(** * Sourcify: validation service and chain monitor

    A shallow embedding of
      - [services/validation/src/ValidationService.ts] (module [Validation]),
      - the chain monitor (module [Monitor]),
    followed by the properties proved about them.

    Conventions of the embedding.
      - A JavaScript string is the sequence of bytes of its UTF-8 encoding
        (a Rocq [string]).
      - A value produced by [JSON.parse] is a [json]; [undefined] is the
        [None] of an [option json].  Objects used as dictionaries are finite
        maps keyed by strings ([gmap string _]) that hold the own
        properties; an assignment [o[k] = v] to the property name
        [__proto__] creates no own property ([assign]), while [JSON.parse]
        does create one for a key [__proto__] of the text; the enumeration
        order of [for .. in] is the order of [map_to_list], and no theorem
        depends on it.
      - A JSON number is an integer ([Z]); the validation code only ever
        tests numbers for truthiness.  The numbers the chain monitor
        computes with are IEEE 754 doubles ([spec_float]), with their
        rounding, their infinities and NaN.
      - A field of a manifest has the type the TypeScript code declares
        for it: the [content] and the [keccak256] of a source are strings
        or absent.  Where a value of another type would reach
        [Web3.utils.keccak256] or a comparison with a digest, the model
        stops with the error [IllTyped].
      - The libraries the code calls but does not define ([JSON.parse],
        [Web3.utils.keccak256], [JSZip], [Buffer.toString], the web3
        provider, the verification service) are the fields of a class of
        runtimes; every theorem holds for every runtime.
      - Exceptions are the [Throw] of an error monad; in the chain
        monitor, where a promise chain catches them, they are an outcome of
        the handling of a block.  Logging is not modelled.
      - The calls of [fs] and [Path], and the decoding of a bytecode, are
        the fields of classes as well.  The recursion over the directories
        is bounded by a depth; what it does is proved for every depth that
        covers the nesting of the directories. *)

From Stdlib Require Import String Ascii ZArith Lia Floats.SpecFloat.
From stdpp Require Import gmap strings list fin_maps pretty sorting.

┄┄┄┄┄┄

EXERCISE
Would you print the line containing "the fields of classes" and every line after it up to the end of the listing above, exactly, and nothing else?

TASK RESULT
        the fields of classes as well.  The recursion over the directories
        is bounded by a depth; what it does is proved for every depth that
        covers the nesting of the directories. *)

From Stdlib Require Import String Ascii ZArith Lia Floats.SpecFloat.
From stdpp Require Import gmap strings list fin_maps pretty sorting.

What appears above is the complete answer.